(* ===== verification/Sim.v ===== *)
(** * The controller simulator ([cmd/controller-sim/main.go])

    A test client that plays a controller: it registers, sends status messages
    and answers commands.  What it sends and how long it sleeps is a list of
    actions; the random draws, the clock and the results of writes are
    functions of a counter.  [float64] probabilities are rationals. *)

From Stdlib Require Import QArith.
From S2P Require Import Prelude Format Messages Frame Validation Builders Queue Store Retry Session Config Policy Metrics Server Delivery Conn.

#[global] Open Scope Z_scope.

(** ** Data *)

Record simConfig := mkSimConfig {
  profileName : string;
  ackDelay : Z;
  ackErrorRate : Q;
  ackDropRate : Q;
  burstSize : Z;
  burstSpacing : Z;
  statusInterval : Z;
  sc_bufferFree : Z;
  reconnectMin : Z;
  reconnectMax : Z;
  postCommandCoolDown : Z;
  sc_frameMode : FrameMode
}.

Record controllerState := mkControllerState { bufferFree : Z; triggers : Cmd5TriggerFlags }.

(** [time.Millisecond]. *)
Definition millisecond : Z := 10 ^ 6.

Definition noTriggers : Cmd5TriggerFlags := Build_Cmd5TriggerFlags false false false false false false false false.

Definition newControllerState (bufferFree : Z) : controllerState := mkControllerState bufferFree noTriggers.

Definition reset (s : controllerState) : controllerState := mkControllerState (bufferFree s) noTriggers.

(** ** Messages *)

Definition buildRegistrationPayload (imei : string) : bytes :=
  let imeiBytes := bytes_of_string imei in
  let imeiBytes := if 15 <? len imeiBytes then take 15 imeiBytes else imeiBytes in
  let pad := blit 0 15 imeiBytes (replicate 15 0) in
  [1] ++ pad ++ [1] ++ [1].

Definition buildStatus1Payload (now bufferFree flags : Z) : bytes :=
  let b := replicate 9 0 in
  let b := <[0%nat := 2]> b in
  let b := blit 1 4 (le_bytes 4 (u32 now)) b in
  let b := blit 5 2 (le_bytes 2 flags) b in
  blit 7 2 (le_bytes 2 bufferFree) b.

Definition buildAck11Payload (now seq code bufferFree : Z) : bytes :=
  let b := replicate 9 0 in
  let b := <[0%nat := 11]> b in
  let b := <[1%nat := seq]> b in
  let b := <[2%nat := code]> b in
  let b := blit 3 4 (le_bytes 4 (u32 now)) b in
  blit 7 2 (le_bytes 2 bufferFree) b.

Definition applyTriggerPayload (payload : bytes) (s : controllerState) : res controllerState :=
  _ ← ValidateServerCommandPayload 5 payload;
  p0 ← index payload 0;
  p1 ← index payload 1;
  p2 ← index payload 2;
  p3 ← index payload 3;
  p4 ← index payload 4;
  p5 ← index payload 5;
  p6 ← index payload 6;
  p7 ← index payload 7;
  Ok (mkControllerState (bufferFree s) (Build_Cmd5TriggerFlags (p0 =? 1) (p1 =? 1) (p2 =? 1) (p3 =? 1)
        (p4 =? 1) (p5 =? 1) (p6 =? 1) (p7 =? 1))).

(** ** Profiles *)

Definition clamp01 (v : Q) : Q := if negb (Qle_bool 0 v) then 0%Q else if negb (Qle_bool v 1) then 1%Q else v.

Definition maxFloat (a b : Q) : Q := if negb (Qle_bool a b) then a else b.

Definition maxInt (a b : Z) : Z := if b <? a then a else b.

Definition maxDuration (a b : Z) : Z := if b <? a then a else b.

Definition trimSpace (s : string) : string := string_of_bytes (TrimSpace (bytes_of_string s)).

Definition parseFrameMode (name : string) : res FrameMode :=
  let n := string_of_bytes (TrimSpace (ToLower (bytes_of_string name))) in
  if String.eqb n "" || String.eqb n "compact" then Ok FrameModeCompact
  else if String.eqb n "sequenced" then Ok FrameModeSequenced
  else Err (Errorf "unknown frame mode %q" [AS name]).

Definition applyProfile (base : simConfig) (name : string) : res simConfig :=
  let c := base in
  let profile := trimSpace name in
  let mk := fun delay err drop burst spacing interval free =>
    mkSimConfig profile delay err drop burst spacing interval free (reconnectMin c) (reconnectMax c)
      (postCommandCoolDown c) (sc_frameMode c) in
  if String.eqb profile "" || String.eqb profile "healthy" then
    Ok (mk (ackDelay c) (ackErrorRate c) (ackDropRate c) (if burstSize c <=? 0 then 1 else burstSize c) (burstSpacing c)
          (if statusInterval c <=? 0 then 5 * second else statusInterval c)
          (if sc_bufferFree c =? 0 then 1500 else sc_bufferFree c))
  else if String.eqb profile "slow" then
    Ok (mk (ackDelay c + 1500 * millisecond) (ackErrorRate c) (ackDropRate c) (burstSize c) (burstSpacing c)
          (maxDuration (statusInterval c) (8 * second)) 1200)
  else if String.eqb profile "flaky" then
    Ok (mk (ackDelay c + 400 * millisecond) (clamp01 (maxFloat (ackErrorRate c) (15 # 100)))
          (clamp01 (maxFloat (ackDropRate c) (20 # 100))) (burstSize c) (burstSpacing c) (statusInterval c) 900)
  else if String.eqb profile "bursty" then
    Ok (mk (ackDelay c) (ackErrorRate c) (ackDropRate c) (maxInt (burstSize c) 4)
          (if (burstSpacing c <=? 0) || (25 * millisecond <? burstSpacing c) then 25 * millisecond else burstSpacing c)
          (if (statusInterval c <=? 0) || (2 * second <? statusInterval c) then 2 * second else statusInterval c) 1400)
  else if String.eqb profile "starved" then
    Ok (mk (ackDelay c + 250 * millisecond) (ackErrorRate c) (ackDropRate c) (burstSize c) (burstSpacing c)
          (maxDuration (statusInterval c) (6 * second)) 96)
  else Err (Errorf "unknown profile %q" [AS name]).

(** [simConfig{}]. *)
Definition zeroConfig : simConfig := mkSimConfig "" 0 0 0 0 0 0 0 0 0 0 FrameModeAuto.

(** The loop over the parts of the mix. *)
Fixpoint profileLoop (parts : list bytes) (out : list string) : res (list string) :=
  match parts with
  | [] => Ok out
  | part :: parts' =>
      let name := string_of_bytes (TrimSpace part) in
      if String.eqb name "" then profileLoop parts' out else
      _ ← applyProfile zeroConfig name;
      profileLoop parts' (out ++ [name])
  end.

Definition resolveProfileCycle (primary mix : string) : res (list string) :=
  if String.eqb (trimSpace mix) "" then
    _ ← applyProfile zeroConfig primary;
    Ok [trimSpace primary]
  else
    out ← profileLoop (Split 44 (bytes_of_string mix)) [];
    if len out =? 0 then Err (Errorf "profile-mix must contain at least one valid profile" []) else Ok out.

(** ** Answering commands *)

Inductive action :=
  | Send (wire : bytes)
  | Sleep (d : Z).

Record simState := mkSimState { sim_ctrl : controllerState; sim_ticks : nat; sim_out : list action }.

(** Computations of the simulator; an error ends them. *)
Definition Sim (A : Type) : Type := simState -> res A * simState.

#[global] Instance Sim_ret : MRet Sim := fun A a s => (Ok a, s).
#[global] Instance Sim_bind : MBind Sim := fun A B f x s =>
  match x s with
  | (Ok a, s') => f a s'
  | (Err e, s') => (Err e, s')
  | (Panic, s') => (Panic, s')
  end.

Definition sim_lift {A} (r : res A) : Sim A := fun s => (r, s).

Section Sim.
Variable clock : nat -> Z.
Variable draw : nat -> Q.
Variable sendErr : nat -> option error.

Definition tick (s : simState) : simState := mkSimState (sim_ctrl s) (S (sim_ticks s)) (sim_out s).

(** [time.Now().Unix()], [rand.Float64()], [time.Sleep], [conn.Write]. *)
Definition unixNow : Sim Z := fun s => (Ok (clock (sim_ticks s) / second), tick s).

Definition randFloat : Sim Q := fun s => (Ok (draw (sim_ticks s)), tick s).

Definition sleep (d : Z) : Sim unit := fun s => (Ok tt, mkSimState (sim_ctrl s) (sim_ticks s) (sim_out s ++ [Sleep d])).

Definition send (wire : bytes) : Sim unit := fun s =>
  match sendErr (sim_ticks s) with
  | Some e => (Err e, tick s)
  | None => (Ok tt, mkSimState (sim_ctrl s) (S (sim_ticks s)) (sim_out s ++ [Send wire]))
  end.

Definition ctrl : Sim controllerState := fun s => (Ok (sim_ctrl s), s).

Definition set_ctrl (c : controllerState) : Sim unit := fun s => (Ok tt, mkSimState c (sim_ticks s) (sim_out s)).

Definition sim_writeFrame (mode : FrameMode) (payload : bytes) : Sim unit :=
  wire ← sim_lift (EncodeFrame (mkFrame 255 1 payload mode));
  send wire.

Definition chooseTerminalAckCode (cfg : simConfig) : Sim Z :=
  r ← randFloat;
  mret (if negb (Qle_bool (ackErrorRate cfg) r) then 2 else 0).

Definition sendCommandAck (seq code bufferFree : Z) (cfg : simConfig) : Sim unit :=
  drop ← (if code =? 5 then mret false else r ← randFloat; mret (negb (Qle_bool (ackDropRate cfg) r)));
  if drop : bool then mret tt else
  _ ← (if 0 <? ackDelay cfg then sleep (ackDelay cfg) else mret tt);
  now ← unixNow;
  sim_writeFrame (sc_frameMode cfg) (buildAck11Payload now seq code bufferFree).

Definition commandDelay (timeout : Z) (cfg : simConfig) : Z :=
  if timeout =? 0 then (if 0 <? ackDelay cfg then ackDelay cfg else 250 * millisecond) else timeout * second.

◇ ◇ ◇ ◇

◆ INSTRUCTIONS FOR THE TASK
Please return only the lines above, starting at the line that has "Section Sim." and ending at the line that has "Definition randFloat : Sim", keeping both and leaving each one unchanged.

◆ WRITTEN RESPONSE
Section Sim.
Variable clock : nat -> Z.
Variable draw : nat -> Q.
Variable sendErr : nat -> option error.

Definition tick (s : simState) : simState := mkSimState (sim_ctrl s) (S (sim_ticks s)) (sim_out s).

(** [time.Now().Unix()], [rand.Float64()], [time.Sleep], [conn.Write]. *)
Definition unixNow : Sim Z := fun s => (Ok (clock (sim_ticks s) / second), tick s).

Definition randFloat : Sim Q := fun s => (Ok (draw (sim_ticks s)), tick s).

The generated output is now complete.